- **Work to be completed**: The response must consist of the lines below from the one with "#[local] Existing Instance toy_ops." through the one with "pose proof wd_ring", exactly as they appear and with both ends kept.

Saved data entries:
(** The guards of the two membership commands: without a log, for a member
    who is already there (invite) and for one who is not (revoke) they fail
    and change nothing. *)
Theorem commands_refuse (config : ShareConfig) (dd : path) (identity : bytes) (m : MemberId)
    (ar : AuthRole) (sr : ShareRole) (t : ShareTask) (w : world) :
  let g := group_id_for (sc_id config) in
  (ops (t_auth t) = [] \/ is_member (t_auth t) g m = true ->
     exists e, handle_invite config dd identity m ar sr t w = (Err e, (t, w))) /\
  (ops (t_auth t) = [] \/ is_member (t_auth t) g m = false ->
     exists e, handle_revoke config dd identity m t w = (Err e, (t, w))).
Proof.
  cbv zeta. unfold handle_invite, handle_revoke, auth_is_empty. rewrite !sget_run.
  case_bool_decide; [split; by eexists|].
  split; intros [?| ->]; try done; by eexists.
Qed.
End properties.

(** ** Witnesses *)

#[export] Instance ser_announce : Ser Announce.
Proof.
  refine (ser_inj (B := (string * list (string * Z)) * (option string * (option (gmap string Z) * option Z)))
    (fun a => ((an_info_hash a, an_bt_endpoints a), (an_version_hash a, (an_clock a, an_timestamp a))))
    (fun x => Some {| an_info_hash := x.1.1; an_bt_endpoints := x.1.2; an_version_hash := x.2.1;
                      an_clock := x.2.2.1; an_timestamp := x.2.2.2 |}) _).
  by intros [].
Defined.

#[export] Instance ser_msg : Ser ShareMsg.
Proof.
  refine (ser_inj (B := Announce + (list bytes + SignedRotation))
    (fun m => match m with
              | MAnnounce a => inl a
              | MAuthOps l => inr (inl l)
              | MKeyRotation r => inr (inr r)
              end)
    (fun x => Some match x with
              | inl a => MAnnounce a
              | inr (inl l) => MAuthOps l
              | inr (inr r) => MKeyRotation r
              end) _).
  by intros [].
Defined.

Definition toy_op : Bincode SignedOp := toy_bincode _.
Definition toy_msg : Json ShareMsg := toy_json _.

Section witnesses.
#[local] Existing Instance toy_metadata.
#[local] Existing Instance toy_sighted.
#[local] Existing Instance toy_entropy.
#[local] Existing Instance toy_blake3.
#[local] Existing Instance toy_ed25519.
#[local] Existing Instance toy_box.
#[local] Existing Instance toy_base64.
#[local] Existing Instance toy_rotation_tuple.
#[local] Existing Instance toy_rotation_total.
#[local] Existing Instance toy_rotation.
#[local] Existing Instance toy_canonical.
#[local] Existing Instance toy_canonical_total.
#[local] Existing Instance toy_group.
#[local] Existing Instance toy_op.
#[local] Existing Instance toy_ops.
#[local] Existing Instance toy_ticket.
#[local] Existing Instance toy_msg.

Definition wd_dd : path := ["data"].
Definition wd_cfg : ShareConfig :=
  {| sc_id := "share"; sc_topic := "topic"; sc_root_path := ["home"]; sc_role := Sync; sc_created_at := 0 |}.
Definition wd_bob : MemberId := public_key (wa_key Byte.x0b).
Definition wd_carol : bytes := wa_key Byte.x0c.

(** Alice's task, its keyring saved. *)
Definition wd_world : world := snd (save_keyring wd_dd "share" w_ring (world_of root_fs)).
Definition wd_task : ShareTask :=
  {| t_key := w_ring; t_auth := wa_final; t_pending := []; t_buffer := [] |}.

#[local] Abbreviation wd_revoke := (handle_revoke wd_cfg wd_dd wa_alice wd_bob wd_task wd_world).

Lemma wd_revoke_ok : wd_revoke.1 = Ok 3.
Proof. vm_compute. reflexivity. Qed.

Lemma wd_ring : match disk_ring wd_dd "share" (w_fs wd_world) with
                | Some r => bool_decide (keys r = keys w_ring) | None => false end = true.
Proof. vm_compute. reflexivity. Qed.

Lemma wd_disk : disk_ring wd_dd "share" (w_fs wd_world) = Some w_ring.
Proof.
  pose proof wd_ring as Hr. destruct (disk_ring _ _ _) as [[ks]|]; [|done].
  apply bool_decide_eq_true in Hr. simpl in Hr. by rewrite Hr.
Qed.

Lemma wa_final_wf : auth_wf wa_final.
Proof.
  assert (forall l st, auth_wf st -> auth_wf (replay l st).2) as Hl.
  { induction l as [|op l IH]; intros st Hst; simpl; [done|].
    destruct (apply_remote_wf op st Hst) as [Hw _].
    destruct (apply_remote op st) as [[b|e|] st']; simpl in *; auto. }
  apply Hl, auth_empty_wf.
Qed.

Lemma wd_carol_stays : existsb (fun m => bool_decide (m = public_key wd_carol))
  ((members (t_auth wd_revoke.2.1) (group_id_for (sc_id wd_cfg))).*1) = true.
Proof. vm_compute. reflexivity. Qed.

Lemma revoke_rekeys_witness :
  exists rot k, t_pending wd_revoke.2.1 = [rot] /\ epoch rot = 3 /\
    t_key wd_revoke.2.1 = push_key w_ring k /\
    verify_and_decrypt rot wa_final wa_gid wd_carol = OkForUs k /\
    verify_and_decrypt rot wa_final wa_gid (wa_key Byte.x0b) = NotForUs.
Proof.
  pose proof wd_revoke_ok as Ho. pose proof wd_carol_stays as Hc.
  destruct (handle_revoke wd_cfg wd_dd wa_alice wd_bob wd_task wd_world) as [o [t' w']] eqn:E.
  cbn [fst snd] in *. subst o.
  destruct (revoke_rekeys wd_cfg wd_dd wa_alice wd_bob wd_task t' wd_world w' 3 wa_final_wf E) as (_ & rot & k & Hp & He & _ & _ & _ & Hk & Hv).
  destruct (Hv wa_final wd_carol wr_alice_owns) as [Hcarol _].
  destruct (Hv wa_final (wa_key Byte.x0b) wr_alice_owns) as [_ Hbob].
  exists rot, k. split; [exact Hp|]. split; [exact He|]. split; [exact (Hk w_ring wd_disk)|].
  split; [|exact (Hbob eq_refl)]. apply Hcarol; [|vm_compute; discriminate].
  apply existsb_exists in Hc as (x & Hx & ->%bool_decide_eq_true). by apply list_elem_of_In.
Defined.

(** Carol, at epoch 2, hears of epoch 4 twice and then of epoch 3. *)
Definition wd_ek (e : Z) : Key := replicate 32 (byte_of_Z e).
Definition wd_rot (e : Z) : SignedRotation :=
  match (build_signed_rotation wa_alice e (wd_ek e) [public_key wd_carol] (world_of root_fs)).1 with
  | Ok r => r
  | _ => wr_rot
  end.
Definition wd_rot3 : SignedRotation := Eval vm_compute in wd_rot 3.
Definition wd_rot4 : SignedRotation := Eval vm_compute in wd_rot 4.
Definition wd_heard : list SignedRotation := [wd_rot4; wd_rot4; wd_rot3].
Definition wd_carol_task : ShareTask :=
  {| t_key := w_ring; t_auth := wa_final; t_pending := []; t_buffer := [] |}.

Lemma wd_genuine : Forall (genuine wa_gid wd_carol wa_final wd_ek) wd_heard.
Proof.
  assert (genuine wa_gid wd_carol wa_final wd_ek wd_rot4) by (vm_compute; reflexivity).
  assert (genuine wa_gid wd_carol wa_final wd_ek wd_rot3) by (vm_compute; reflexivity).
  by constructor; [|constructor; [|constructor; [|constructor]]].
Qed.

Lemma wd_epochs e : e ∈ epoch <$> wd_heard <-> current_epoch w_ring < e <= current_epoch w_ring + 2.
Proof.
  change (epoch <$> wd_heard) with [4; 4; 3]. change (current_epoch w_ring) with 2.
  rewrite !elem_of_cons, elem_of_nil. lia.
Qed.

Lemma wd_working : working w_dd w_sid w_saved w_ring.
Proof.
  split; [vm_compute; reflexivity|exact w_ready|].
  pose proof (bool_decide_eq_true (keys <$> disk_ring w_dd w_sid (w_fs w_saved) = Some (keys w_ring))) as Hb.
  assert (keys <$> disk_ring w_dd w_sid (w_fs w_saved) = Some (keys w_ring)) as Hk
    by (apply Hb; vm_compute; reflexivity).
  destruct (disk_ring _ _ _) as [[ks]|]; [|done]. simpl in Hk. by injection Hk as ->.
Qed.

Lemma rotation_catch_up_witness :
  exists t' w', deliver_rotations wa_gid wd_carol w_dd w_sid wd_heard wd_carol_task w_saved = (Ok tt, (t', w')) /\
    keys (t_key t') = keys w_ring ++ [wd_ek 3; wd_ek 4] /\ t_buffer t' = [].
Proof.
  destruct (rotation_catch_up wa_gid wd_carol w_dd w_sid wd_ek wd_heard wd_carol_task w_saved 2
    wd_genuine eq_refl wd_working) as (t' & w' & Hrun & Hk & _ & Hb & _).
  - unfold ROTATION_BUFFER_CAP. lia.
  - exact wd_epochs.
  - exists t', w'. split; [exact Hrun|]. split; [exact Hk|exact Hb].
Defined.

Lemma rotation_buffer_bounded_witness :
  buffer_ok (t_buffer (snd (apply_key_rotation wd_rot4 wa_gid wd_carol w_dd w_sid wd_carol_task w_saved)).1).
Proof.
  apply (rotation_buffer_bounded wd_rot4 wa_gid wd_carol w_dd w_sid wd_carol_task w_saved 0).
  split; [simpl; lia|constructor].
Defined.


(** A joiner without a log hears the announce. *)
Lemma wd_announce_ok :
  match auth_announce_bytes wa_final with Ok _ => true | _ => false end = true.
Proof. vm_compute. reflexivity. Qed.

Lemma announce_transfers_log_witness :
  exists b raw, auth_announce_bytes wa_final = Ok b /\ json_from_slice b = Some (MAuthOps raw) /\
    apply_ops_loop raw 0 auth_empty =
      (Ok (length (ops wa_final)), {| crdt := crdt wa_final; ops := ops wa_final; pending := [] |}).
Proof.
  pose proof wd_announce_ok as Ha. destruct (auth_announce_bytes wa_final) as [b|e|] eqn:E; [|done..].
  destruct (announce_transfers_log wa_final wa_log b wa_final_inv wa_final_verified E)
    as (raw & Hj & Ht & _).
  exists b, raw. split; [reflexivity|]. split; [exact Hj|]. exact Ht.
Defined.

(** Garbage from the network leaves the log as it is. *)
Lemma apply_auth_ops_safe_witness :
  ops (t_auth wd_task) `prefix_of`
    ops (t_auth (snd (apply_auth_ops [[Byte.x01]] wd_dd "share" wd_task wd_world)).1).
Proof.
  destruct (apply_auth_ops [[Byte.x01]] wd_dd "share" wd_task wd_world) as [r [t' w']] eqn:E.
  cbn [fst snd]. destruct (apply_auth_ops_safe [[Byte.x01]] wd_dd "share" wd_task t' wd_world w' r
    wa_final_wf E) as (_ & Hpre & _). exact Hpre.
Defined.

Lemma commands_refuse_witness :
  exists e, handle_revoke wd_cfg wd_dd wa_alice (public_key (wa_key Byte.x3f)) wd_task wd_world =
    (Err e, (wd_task, wd_world)).
Proof.
  apply (commands_refuse wd_cfg wd_dd wa_alice (public_key (wa_key Byte.x3f)) Writer Sync wd_task wd_world).
  right. vm_compute. reflexivity.
Defined.
End witnesses.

- **Solved exercise**:
#[local] Existing Instance toy_ops.
#[local] Existing Instance toy_ticket.
#[local] Existing Instance toy_msg.

Definition wd_dd : path := ["data"].
Definition wd_cfg : ShareConfig :=
  {| sc_id := "share"; sc_topic := "topic"; sc_root_path := ["home"]; sc_role := Sync; sc_created_at := 0 |}.
Definition wd_bob : MemberId := public_key (wa_key Byte.x0b).
Definition wd_carol : bytes := wa_key Byte.x0c.

(** Alice's task, its keyring saved. *)
Definition wd_world : world := snd (save_keyring wd_dd "share" w_ring (world_of root_fs)).
Definition wd_task : ShareTask :=
  {| t_key := w_ring; t_auth := wa_final; t_pending := []; t_buffer := [] |}.

#[local] Abbreviation wd_revoke := (handle_revoke wd_cfg wd_dd wa_alice wd_bob wd_task wd_world).

Lemma wd_revoke_ok : wd_revoke.1 = Ok 3.
Proof. vm_compute. reflexivity. Qed.

Lemma wd_ring : match disk_ring wd_dd "share" (w_fs wd_world) with
                | Some r => bool_decide (keys r = keys w_ring) | None => false end = true.
Proof. vm_compute. reflexivity. Qed.

Lemma wd_disk : disk_ring wd_dd "share" (w_fs wd_world) = Some w_ring.
Proof.
  pose proof wd_ring as Hr. destruct (disk_ring _ _ _) as [[ks]|]; [|done].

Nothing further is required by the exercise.